At Tufts, RAs hit one of the busiest days on campus: student move-in day. The university, which had granted them housing, soon reached an agreement promising a stipend of $2,850 per academic year, from scratch.
That money can be crucial, RAs said, because universities sometimes limit, explicitly or implicitly, their ability to hold second jobs. And many RAs said they are struggling to make ends meet.
“I have a kitchen and I like it, but it’s not what I need,” said Jasmine A. Richardson, a student at Boston University. “I need food.”
Ms. Richardson understands why people are often surprised to hear about the unionization effort, in part because she didn’t initially understand the scope of the role and wasn’t fully prepared for it. A restaurant prepared its workers better, he suggested, than Boston University prepared its RAs
“If training here makes me feel like my training at Red Lobster was the best thing I could ever do, there’s a problem — nothing against Red Lobster,” he said.
Colin Riley, a spokesman for Boston University, declined to comment on the union beyond writing in an email this fall that the university expected “to begin negotiating in good faith for a fair contract with them soon.” He did not respond to a question about the accounts of some of the university’s R.As.
Students won the national right to organize only in 2016, during Barack Obama’s presidency, when the National Labor Relations Board concluded that undergraduate workers could be classified as workers with union rights. (Federal law does not cover public institutions, which are governed by state statutes and rules. RAs at the University of Massachusetts Amherst, for example, unionized in 2002, but their effort did not spark much of a movement.)
According to Mr. Herbert’s figures, at least 41 new bargaining units involving students, graduates or undergraduates, have been created since the beginning of 2022. In the previous nine years, Mr. Herbert’s center said, there were a total of 21 new units.
Union officials know they may have limited time to organize on more campuses, as a future labor council could overturn the 2016 decision, particularly if a Republican wins the presidency next year. But Mark Gaston Pearce, the executive director of the Workers’ Rights Institute at Georgetown University Law Center, predicted that even then, few schools would rush to get rid of new unions.

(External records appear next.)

(** [int(m.sum())] *)
Definition s_sum (m : list bool) : nat :=
  sum_list_with (λ b : bool, if b then 1 else 0) m.

(** The four columns the user selected; a select box gives the sentinel or
    one of the labels of the data frame. *)
Record Selection : Type := {
  col_call_attempted : string;
  col_call_connected : string;
  col_wa_sent : string;
  col_wa_received : string;
}.

Definition unselected : string := "-- select --".

Definition required (sel : Selection) : list (string * string) :=
  [("Calls Attempted", col_call_attempted sel);
   ("Calls Connected", col_call_connected sel);
   ("WhatsApp Sent", col_wa_sent sel);
   ("WhatsApp Received", col_wa_received sel)].

(** [[name for name, sel in required.items() if sel == "-- select --"]] *)
Definition missing (sel : Selection) : list string :=
  (filter (λ p, p.2 = unselected) (required sel)).*1.

(** [sep.join(l)] *)
Fixpoint join (sep : string) (l : list string) : string :=
  match l with
  | [] => ""
  | [x] => x
  | x :: l' => x +:+ sep +:+ join sep l'
  end.

(** The four boolean columns. *)
Record Signals : Type := {
  call_attempted : list bool;
  call_connected : list bool;
  wa_sent : list bool;
  wa_received : list bool;
}.

Definition booleans (df : DataFrame) (sel : Selection) : outcome Signals :=
  try_or_stop "Error interpreting columns: "
    (ca ←! getitem df (col_call_attempted sel);
     cc ←! getitem df (col_call_connected sel);
     ws ←! getitem df (col_wa_sent sel);
     wr ←! getitem df (col_wa_received sel);
     Done {| call_attempted := to_bool_series ca;
             call_connected := to_bool_series cc;
             wa_sent := to_bool_series ws;
             wa_received := to_bool_series wr |}).

(** [df[df.duplicated(subset=['Phone Number'], keep=False)].shape[0]] *)
Definition duplicate_leads (df : DataFrame) : outcome nat :=
  phone ←! getitem df "Phone Number";
  Done (s_sum (duplicated (cells phone))).

Definition metrics (df : DataFrame) (b : Signals) : outcome (list (string * nat)) :=
  let call_attempted := call_attempted b in
  let call_connected := call_connected b in
  let wa_sent := wa_sent b in
  let wa_received := wa_received b in
  let wa_attempted := wa_sent in
  let wa_connected := wa_received in
  let m1 := s_or call_connected wa_connected in
  let m2 := s_and call_connected (s_not wa_connected) in
  let m3 := s_and wa_connected (s_not call_connected) in
  let m4 := s_not call_attempted in
  let m5 := s_not wa_attempted in
  let m6 := s_and (s_not call_attempted) (s_not wa_attempted) in
  let m7 := s_and call_connected wa_connected in
  let m8 := s_and (s_and call_connected wa_sent) (s_not wa_received) in
  let m9 := s_and (s_not call_attempted) wa_attempted in
  let m10 := s_and call_attempted (s_not wa_attempted) in
  let total_leads := df_len df in
  duplicate_leads ←! duplicate_leads df;
  Done
    [("Leads Connected by Either WhatsApp or Call (Connectivity)", s_sum m1);
     ("Only Connected on Calls", s_sum m2);
     ("Only Connected on Calls and WhatsApp Also Got Attempted", s_sum m8);
     ("Only Connected on WhatsApp", s_sum m3);
     ("Leads Connected on Both WhatsApp and Call", s_sum m7);
     ("Leads Where No WhatsApp and Calls Were Attempted (Call & WhatsApp = 0)", s_sum m6);
     ("No Calls Attempted", s_sum m4);
     ("No Calls Attempted but WhatsApp Attempted", s_sum m9);
     ("No WhatsApp Attempted", s_sum m5);
     ("No WhatsApp but Calls Attempted", s_sum m10);
     ("Total Leads", total_leads);
     ("Duplicate Leads", duplicate_leads)].

(** [metrics[key]] *)
Definition item (d : list (string * nat)) (key : string) : outcome nat :=
  match dict_get d key with
  | Some n => Done n
  | None => Raised (KeyError key)
  end.

(** The rows of the table: the label as displayed, and the key of its count. *)
Definition hierarchy : list (string * string) :=
  [("Leads Connected by Either WhatsApp or Call (Connectivity)",
    "Leads Connected by Either WhatsApp or Call (Connectivity)");
   ("  Only Connected on Calls", "Only Connected on Calls");
   ("    Only Connected on Calls and WhatsApp Also Got Attempted",
    "Only Connected on Calls and WhatsApp Also Got Attempted");
   ("  Only Connected on WhatsApp", "Only Connected on WhatsApp");
   ("  Leads Connected on Both WhatsApp and Call",
    "Leads Connected on Both WhatsApp and Call");
   ("Leads Where No WhatsApp and Calls Were Attempted (Call & WhatsApp = 0)",
    "Leads Where No WhatsApp and Calls Were Attempted (Call & WhatsApp = 0)");
   ("  No Calls Attempted", "No Calls Attempted");
   ("    No Calls Attempted but WhatsApp Attempted",
    "No Calls Attempted but WhatsApp Attempted");
   ("  No WhatsApp Attempted", "No WhatsApp Attempted");
   ("    No WhatsApp but Calls Attempted", "No WhatsApp but Calls Attempted");
   ("Total Leads", "Total Leads");
   ("Duplicate Leads", "Duplicate Leads")].

Fixpoint segment_rows (d : list (string * nat)) (rows : list (string * string))
    : outcome (list (string * nat)) :=
  match rows with
  | [] => Done []
  | (shown, key) :: rows' =>
      n ←! item d key;
      t ←! segment_rows d rows';
      Done ((shown, n) :: t)
  end.

Definition segment_hierarchy (d : list (string * nat)) : outcome (list (string * nat)) :=
  segment_rows d hierarchy.

(** The script, from the data frame that was read and the four selections to
    the table on the page. *)
Definition script (df : DataFrame) (sel : Selection) : outcome (list (string * nat)) :=
  if df_empty df then Stopped (Warning "Your file seems to be empty.")
  else
    match missing sel with
    | _ :: _ => Stopped (Warning ("Please select: " +:+ join ", " (missing sel)))
    | [] =>
        b ←! booleans df sel;
        d ←! metrics df b;
        segment_hierarchy d
    end.

(** ** Guessing the four columns and seeding the select boxes *)

(** The keyword lists of the other three roles. *)
Definition call_connected_keywords : list string :=
  ["connectedcall"; "callsconnected"; "callconnected"; "callanswer"; "answered";
   "connected"; "successfulcall"].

“Regardless of one’s philosophy on the issue, universities are interested in achieving stability,” said Mr Pearce, who was the chairman of the works council and a majority voter in the 2016 decision.
One of the biggest challenges for new unions is the constant flow of members as students graduate, drop out and change jobs. At Tufts, RAs are trying to figure out what their union should look like every day, knowing that the next bargaining battle will come after many current students leave.
And at Boston University, students like Ms. Betsko know they will have only so much time to enjoy the benefits of any deal. She was philosophical about the crunch time.
“It’s not just about us,” he said of their potential contract. “It would be for every life worker that comes after us. There’s no point in being selfish.”